There are two varieties:
- S. albus var. albus, native to eastern North America
- S. albus var. laevigatus, native to the Pacific coast. It is a larger shrub, up to 2 m tall, with slightly larger fruit. Some botanists treat it as a distinct species, Symphoricarpos rivularis.

== Distribution and habitat ==
S. albus occurs across much of Canada and the northern and western United States.

It grows in shady and moist mountain and forest habitat, in woodlands and on floodplains and riverbanks. It can grow in a wide variety of habitat types. It is naturalized in parts of Britain, where it has been planted as an ornamental and cover for game animals.

== Ecology ==
This shrub is an important food source for a number of animals, including bighorn sheep, white-tailed deer, and grizzly bears. Livestock such as cattle and sheep readily browse it. Many birds and small mammals use it for food and cover. Pocket gophers dig burrows underneath it during the winter.

== Toxicity ==
The fruit and shrub are poisonous to humans, causing vomiting.

== Uses ==
Native Americans used the plant as medicine, soap, and the wood was good for arrow shafts. In Russia, the berries are crushed in the hands and rubbed about for a soothing folk-remedy hand lotion.

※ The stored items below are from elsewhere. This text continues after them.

Definition consume_resource_delta (site : ResolvedSite) (sequence : Z) (delta : ResourceDelta)
    (now : OffsetDateTime) : Op () :=
  let site := rs_instance_id site in
  let! passes := passes_cursor site StreamEndpoint sequence in
  if negb passes then mret ()
  else match decode_delta from_unix_timestamp delta with
  | Err reason => absorb_frame site sequence StreamEndpoint now reason
  | Ok decoded =>
      let! outcome :=
        match decoded with
        | DeleteEndpoint endpoint_id => at_store (cpr_delete_endpoint endpoint_id site)
        | DeleteResource endpoint_id odata_id => at_store (cpr_delete_resource endpoint_id odata_id site)
        | UpsertResource projection => at_store (cpr_upsert_resource (ii_projection ids) projection site now)
        end in
      settle_outcome outcome site sequence StreamEndpoint now
  end.

(** *** Events *)

(** The records of a batch that decode. *)
Definition decode_events (batch : list EventRecord) (now : OffsetDateTime) : list Event :=
  omap (λ record, match decode_event from_unix_timestamp record now with Ok e => Some e | Err _ => None end) batch.

(** One decoded record against the owner of its endpoint: itself, or its dead
    letter; [None] when there is no dead letter to be had. *)
Definition settle_record (site : InstanceId) (projections : gmap EndpointId CenterEndpointProjection)
    (id : EventId) (e : Event) : option Event :=
  let dead reason := match absorption_dead_letter id e site reason with Ok d => Some d | Err _ => None end in
  match projections !! ev_endpoint_id e with
  | Some projection =>
      if decide (cp_site_id projection = Some site) then Some e
      else dead (lit "the endpoint belongs to another site")
  | None => dead (lit "the endpoint is not projected")
  end.
(* ===== verification/IntakeSafety.v ===== *)
(** * IntakeSafety: what the reports of the sites can and cannot do

    Over any frames of any sites, failing anywhere: a frame takes effect once; a
    site reaches nothing of another's; an artifact is ready only with the bytes
    it was declared with; a transfer whose chunks are delivered until they are
    answered completes; every decodable event of an answered batch is accounted
    for. *)
From S2P Require Import Prelude Text Operation CenterDomain ResourceSnapshot LinkMessages Database EventRepository SyncCursors Artifact ArtifactRepository ArtifactStore CenterStores ProjectionRepository ProjectionSafety CenterSession CenterIntake IntakeContract IntakeSpec.
Local Open Scope Z_scope.

(** The stored cursor covers a sequence. *)
Definition covered (v : IntakeView) (site : InstanceId) (stream : SyncStream) (sequence : Z) : Prop :=
  ∃ text processed, iv_cursors v !! (site, stream) = Some text ∧ parse_u64 text = Some processed ∧
    sequence <= Z.of_N processed.

(** The artifacts that were verified are what they were declared to be. *)
Definition ready_verified (sha256 : list N → list N) (c : ContentView) (f : Files) : Prop :=
  ∀ id a o, nv_artifacts c !! id = Some (a, o) → a_state a = Ready →
    sha256 (file_of f id) = Sha256Hex_into_bytes (a_sha256 a).

Lemma covered_passes v site stream sequence :
  covered v site stream sequence → passes v site stream sequence = false.
Proof. intros (text & p & Ht & Hp & Hle). unfold passes. rewrite Ht, Hp. apply Z.ltb_ge. lia. Qed.
Lemma on_failure_inv (m cleanup : Op ()) s s' (r : result () Error) :
  on_failure m cleanup s = (s', r) →
  (m s = (s', Ok ()) ∧ r = Ok ()) ∨
  ∃ s1 x r1, m s = (s1, Err x) ∧ cleanup s1 = (s', r1) ∧ r = Err (match r1 with Ok _ => x | Err y => y end).
Proof.
  unfold on_failure. destruct (m s) as [s1 [[]|x]].
  - intros [= <- <-]. by left.
  - destruct (cleanup s1) as [s2 r1] eqn:Hc. intros [= <- <-]. right. exists s1, x, r1. split; [done|]. split; [done|].
    by destruct r1.
Qed.

(** The bytes of the artifact and its frames, as a distribution queues them. *)
Definition declared_frames a (chunks : list (list N)) : Prop :=
  Z.of_nat (length (concat chunks)) = a_size_bytes a ∧ sha256 (concat chunks) = Sha256Hex_into_bytes (a_sha256 a) ∧
  Z.of_nat (length chunks) - 1 <= U32_MAX ∧
  ∀ i c, chunks !! i = Some c → c = piece (ro_artifact_chunk_bytes options) (concat chunks) i ∧
    (i * ro_artifact_chunk_bytes options < length (concat chunks))%nat.

(** What a distribution does, once the stale frames are retired: one that succeeds
    queues the frames of bytes of the declared length and digest behind all that
    pends, one that fails on the file takes back what it had queued. *)
Lemma distribution_queues a s s' (r : result () Error) :
  rep_ok clock s → (0 < ro_artifact_chunk_bytes options)%nat → 0 < a_size_bytes a →
  distribute_artifact sha256 dk clock fresh instance_id options fuel a s = (s', r) →
  rep_ok clock s' ∧ ∃ v, retires (a_id a) (rv_entries (rep_view s)) v ∧
  match r with
  | Ok _ => ((length (pending_of instance_id (rv_entries (rep_view s))) < fuel)%nat →
        stale_retired (a_id a) (rv_entries (rep_view s)) v) ∧
      ∃ chunks es, declared_frames a chunks ∧ queued instance_id v (rv_entries (rep_view s')) (frames a chunks) es
  | Err x => persistent_failure x = true →
      ((length (pending_of instance_id (rv_entries (rep_view s))) < fuel)%nat →
        stale_retired (a_id a) (rv_entries (rep_view s)) v) ∧ ∀ e, pends (rv_entries (rep_view s')) e ↔ pends v e
  end.
Proof.
  intros Hok Hpos Hsize Hrun. unfold distribute_artifact in Hrun.
  unfold mbind at 1, set_distribution in Hrun. set (s0 := put_distribution s []) in Hrun.
  assert (rep_ok clock s0) as Hok0 by exact Hok. assert (rv_distribution (rep_view s0) = []) as Hd0 by done.
  change (rv_entries (rep_view s)) with (rv_entries (rep_view s0)) in *. clearbody s0. clear s Hok.
  apply mbind_inv in Hrun as [([] & s1 & Hret & Hrun)|(x & Hret & ->)];
    (apply retire_pending_spec in Hret as (Hok1 & Hd1 & Hgone & Hl); [|done]).
  2: { split; [done|]. eexists. split; [exact Hgone|]. by rewrite Hl. }
  rewrite Hd0 in Hd1.
  apply on_failure_inv in Hrun as [[Henq ->]|(s2 & x & r1 & Henq & Hclean & ->)];
    (apply enqueue_artifact_spec in Henq; [|done]).
  - destruct Henq as (io & file & chunks & Hread & Hlen & Hok' & v & es & Hq & Hv). split; [done|].
    apply read_artifact_ok in Hread as (source & <- & Hsz & Hsha & Hnth); [|done].
    rewrite decide_False in Hq by (intros ->; simpl in Hsz; lia).
    eexists. split; [exact Hgone|]. split; [done|]. exists chunks, es. rewrite Hv. by split_and!.
  - destruct Henq as (ms & (Hok2 & v & es & Hq & Hv) & _). apply retire_round_spec in Hclean as (Hok' & _ & _ & Hr); [|done].
    split; [done|]. eexists. split; [exact Hgone|]. destruct r1 as [[]|y]; [|by rewrite Hr]. intros _. split; [done|].
    rewrite Hv, Hd1 in Hr. simpl in Hr. apply queued_pends in Hq as [Hnew Hp].
    intros e. rewrite (Hr e), (Hp e). split.
    + intros [[He|He] Hn]; [done|]. destruct Hn. apply list_elem_of_fmap. by exists e.
    + intros He. split; [by left|]. intros (f & Hid & Hf)%list_elem_of_fmap. apply Hnew in Hf. rewrite <- Hid in Hf.
      destruct He as [He _]. congruence.
Qed.

(** ** What the center is sent *)

#[local] Opaque chunk_size.

(** What is pending carries the artifact when it is one of its frames. *)
Lemma queued_frames v v' ms es :
  queued instance_id v v' ms es →
  Forall2 (λ e m, envelope_from_json (oe_payload_json e) = Some (mk_envelope (oe_sequence e) 0 (Some m))) es ms.
Proof. induction 1 as [|v v1 v2 id m at_ e ms es [_ _ _ Hp _] _ IH]; by constructor. Qed.

(** C11: With the default chunk size, a distribution that succeeds first retires frames
    of the artifact and nothing else - all of them when the whole queue is in reach of
    the scan, and in any case those in reach, a deeper residue staying for a later
    round - and then queues, behind everything that pends, exactly the manifest that
    announces some bytes of the declared length and digest and, in order, all their
    chunks as the center assembles them; one that fails on the file retires the same
    and leaves nothing new. *)
Theorem distribution_feeds_transfer a s s' (r : result () Error) :
  rep_ok clock s → ro_artifact_chunk_bytes options = chunk_size → 0 < a_size_bytes a →
  (∀ bytes, Forall (λ b, b < 256)%N (sha256 bytes)) →
  (length (pending_of instance_id (rv_entries (rep_view s))) < fuel)%nat →
  distribute_artifact sha256 dk clock fresh instance_id options fuel a s = (s', r) →
  match r with
  | Ok _ => ∃ source manifest chunks v es,
      stale_retired (a_id a) (rv_entries (rep_view s)) v ∧
      queued instance_id v (rv_entries (rep_view s'))
        (MsgContent (MsgArtifactManifest manifest) :: ((λ c, MsgContent (MsgArtifactChunk c)) <$> chunks)) es ∧
      announces sha256 source (a_id a) manifest ∧
      (∀ i c, chunks !! i = Some c → honest source (a_id a) i c ∧ wire_ok (MsgArtifactChunk c)) ∧
      ∀ i, (i * chunk_size < length source)%nat → is_Some (chunks !! i)
  | Err x => persistent_failure x = true →
      ∃ v, stale_retired (a_id a) (rv_entries (rep_view s)) v ∧ ∀ e, pends (rv_entries (rep_view s')) e ↔ pends v e
  end.
Proof.
  intros Hok Hsize Hpos Hsha Hfuel Hrun. pose proof chunk_size_pos as Hcs.
  apply distribution_queues in Hrun as (_ & v & _ & Hr); [|done|by rewrite Hsize|done..].
  destruct r as [[]|x]; [|intros Hx; destruct (Hr Hx); by exists v; auto].
  destruct Hr as (Hst & chunks & es & (Hsz & Hdig & Hlen & Hnth) & Hq). rewrite Hsize in Hnth.
  exists (concat chunks), (manifest_of a), (imap (λ i c, chunk_of a (Z.of_nat i) c) chunks), v, es.
  split; [by apply Hst|]. split.
  { unfold frames, chunk_messages in Hq. rewrite fmap_imap. exact Hq. }
  split; [|split].
  - unfold announces, manifest_of. simpl. rewrite parse_show, <- Hdig. split_and!; auto; lia.
  - intros i c Hc. apply list_lookup_imap_Some in Hc as (b & Hb & ->). pose proof (lookup_lt_Some _ _ _ Hb) as Hi.
    apply Hnth in Hb as [-> Hlt]. unfold honest, chunk_of. simpl. rewrite parse_show. split; [by split_and!|lia].
  - intros i Hi. rewrite list_lookup_imap, fmap_is_Some. apply lookup_lt_is_Some.
    assert (length (concat chunks) ≤ length chunks * chunk_size)%nat as Hcover; [|nia].
    assert (Forall (λ c, length c ≤ chunk_size)%nat chunks) as Hall.
    { apply Forall_lookup. intros j c [-> _]%Hnth. unfold piece. rewrite length_take. lia. }
    clear -Hall. induction Hall as [|c chunks Hc _ IH]; simpl; [lia|]. rewrite length_app. lia.
Qed.
End retire.
Lemma endpoint_cursor_codec_witness :
  parse_endpoint_cursor stored_cursor_text = Ok stored_watermark_two ∧
  parse_endpoint_cursor (format_endpoint_cursor stored_watermark_two) = Ok stored_watermark_two ∧
  format_endpoint_cursor stored_watermark_two ≠ stored_cursor_text.
Proof.
  assert (parse_endpoint_cursor stored_cursor_text = Ok stored_watermark_two) as Hp by (vm_compute; reflexivity).
  split; [exact Hp|]. split; [apply (endpoint_cursor_codec stored_cursor_text); left; exact Hp|].
  apply (bool_decide_unpack _). vm_compute. exact I.
Defined.
(** An accepted batch is stored, whole. *)
Lemma submit_batch_stored fresh source targets command now T s s' b cs :
  store_ok (sb_store s) → unused fresh (store_view (sb_store s)) →
  created_by T (store_view (sb_store s)) → (now ≤ T)%Z →
  submit_batch (Command := Command) fresh source targets command now s = (s', Ok (b, cs) : result _ (SubmissionError E El)) →
  store_ok (sb_store s') ∧ created_by T (store_view (sb_store s')) ∧ batch_id b = fresh 0 ∧
  cs = batch_children fresh source targets command now ∧ batch_stored b cs (store_view (sb_store s')).
Proof.
  unfold submit_batch. intros Hok Hnew Hcb Hnow Hrun. apply mbind_ok in Hrun as ([] & s1 & Hv & Hrun).
  apply validate_spec in Hv as (Hs & _ & Hne & Hmax & _). unfold at_store in Hrun.
  apply zoom_inv in Hrun as (st & r0 & Hc & -> & Hr). rewrite Hs in Hc. cbn [sb_store].
  unfold engine_create_batch in Hc. rewrite decide_False in Hc by done. rewrite decide_False in Hc by lia.
  apply mbind_inv in Hc as [([] & st1 & Hc & Hret)|(x & _ & ->)]; [|done].
  unfold mret in Hret. injection Hret as <- <-. injection Hr as -> ->. cbn [batch_command] in *.
  apply mmap_err_inv in Hc as ([[]|y] & Hc & Hr1); [|done].
  apply law_create_batch in Hc as [Hok' Hview]; [|done|apply batch_children_timeline].
  split; [done|]. rewrite Hview. split; [|split; [done|]; split; [done|by apply batch_stored_new]].
  unfold view_create_batch. case_match; [done|]. apply created_by_children; [done|].
  pose proof (batch_children_timeline fresh source targets command now) as Htl. apply Forall_lookup_2. intros i o Ho.
  split; [by eapply Forall_lookup_1 in Htl|]. unfold batch_children in Ho. rewrite list_lookup_imap in Ho.
  destruct (targets !! i); [|done]. injection Ho as <-. cbn. done.
Qed.
(* ===== verification/SnapshotRepository.v ===== *)
(** * SnapshotRepository: the generations of an endpoint's resources

    Models [persistence/src/resource_snapshot_repository.rs] over the endpoint,
    resource, snapshot and decode-failure tables, with the keys of [migration/src]
    its statements meet.  The list of allowed features is the enum's
    ([m20260812_000002]), so its check never fails; [serde_json] is a parameter. *)
From S2P Require Import Prelude Text Operation CenterDomain ResourceSnapshot Database Endpoints EndpointInventory.
From S2P Require Import ProjectionRepository.
Local Open Scope Z_scope.

Record NewResourceSnapshot := mk_new_snapshot {
  ns_feature : ResourceFeature;
  ns_odata_id : str;
  ns_odata_type : option str;
  ns_etag : option str;
  ns_payload : str;
}.

(** [resource_decode_failure::Model]. *)
Record failure_model := mk_failure_model {
  fm_endpoint_id : Uuid;
  fm_generation : Z;
  fm_odata_uri : str;
  fm_odata_type : option str;
  fm_feature : str;
  fm_oem_namespace : option str;
  fm_error_summary : str;
  fm_extended_info_json : str;
}.

Record SnapshotTables := mk_snapshot_tables {
  st_endpoints : gmap Uuid endpoint_model;
  st_resources : gmap Uuid resource_model;
  st_snapshots : gmap (Uuid * Z) snapshot_model;
  st_failures : gmap (Uuid * Z * str) failure_model;
}.

(** [serde_json] on the stored list of [ExtendedInfo] entries. *)
Class ExtendedInfoJson := {
  info_to_string : list ResourceExtendedInfo → option str;
  info_from_str : str → option (list ResourceExtendedInfo);
}.
Class ExtendedInfoJsonLaws `{ExtendedInfoJson} :=
  info_roundtrip l text : info_to_string l = Some text → info_from_str text = Some l.

Inductive StoredResourceSnapshotError :=
| StoredUnknownFeature (source : ResourceFeatureParseError)
| StoredInvalidODataId (source : ResourceODataIdError)
| StoredInvalidODataType (source : ResourceODataTypeError)
| StoredInvalidEtag (source : ResourceEtagError)
| StoredInvalidPayload (source : ResourceSnapshotPayloadError)
| StoredInvalidGenerationValue
| StoredInvalidGeneration (source : RefreshGenerationError)
| ResourcePredatesEndpoint
| SnapshotPredatesResource (resource_id : Uuid)
| ResourceMissing (resource_id : Uuid)
| StoredEmptyGeneration
| MixedObservationTimes
| InvalidServiceRootCount (actual : nat).

Inductive StoredResourceDecodeFailureError :=
| FailureUnknownFeature (source : ResourceFeatureParseError)
| FailureInvalidODataUri (source : ResourceODataIdError)
| FailureInvalidODataType (source : ResourceODataTypeError)
| FailureInvalidExtendedInfo
| FailureInvalidDecodeFailure (source : ResourceDecodeFailureError).

Inductive ResourceSnapshotRepositoryError :=
| SnapshotCoordinate
| SnapshotEmptyGeneration (endpoint_id : EndpointId)
| SnapshotDuplicateODataId (endpoint_id : EndpointId) (odata_id : str)
| SnapshotServiceRootMissing (endpoint_id : EndpointId)
| SnapshotMultipleServiceRoots (endpoint_id : EndpointId)
| SnapshotEndpointNotFound (endpoint_id : EndpointId)
| ObservationPredatesEndpoint (endpoint_id : EndpointId)
| FeatureChanged (endpoint_id : EndpointId) (odata_id : str) (stored observed : ResourceFeature)
| GenerationExhausted (endpoint_id : EndpointId)
| SnapshotCorrupt (endpoint_id : EndpointId) (source : StoredResourceSnapshotError)
| CorruptDecodeFailures (endpoint_id : EndpointId) (source : StoredResourceDecodeFailureError)
| SnapshotDatabase.
#[export] Instance snapshot_errors : DbErrors ResourceSnapshotRepositoryError :=
  { err_coordinate := SnapshotCoordinate; err_database := SnapshotDatabase }.

(** ** The checks before the transaction *)

(** The loop of [validate_observations]: the identities seen and the service roots. *)
Fixpoint count_service_roots (endpoint_id : EndpointId) (identities : list str) (service_roots : nat)
    (observations : list NewResourceSnapshot) : result nat ResourceSnapshotRepositoryError :=
  match observations with
  | [] => Ok service_roots
  | observation :: observations =>
      if decide (ns_odata_id observation ∈ identities)
      then Err (SnapshotDuplicateODataId endpoint_id (ns_odata_id observation))
      else
        count_service_roots endpoint_id (ns_odata_id observation :: identities)
          (if decide (ns_feature observation = FeatureServiceRoot) then S service_roots else service_roots)
          observations
  end.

This shrub is used for erosion control in riparian areas, and it is planted in ecological restoration projects on disturbed sites, such as abandoned mines. Its white fruits and blue-green foliage made it a popular ornamental plant, planted around old houses from the 1890s to the 1920s, similar to the Vanhoutte spirea or bridal wreath. It is still sold by some large, diverse conventional nurseries and native plant nurseries, and can be found occasionally in modern landscapes. It thrives in full sun or partial shade and in well-drained soil with a pH range of about 6.0 to 8.5. It is easy to transplant thanks to its fibrous, shallow root system. It fares well in U.S. Department of Agriculture hardiness zones of 2 to 7.

The plant is popular among children in Germany, who play with its ripe berries due to the popping sound they make when thrown on the ground. Because of this the plant, and specifically its berries, are also called Knallerbsen in German.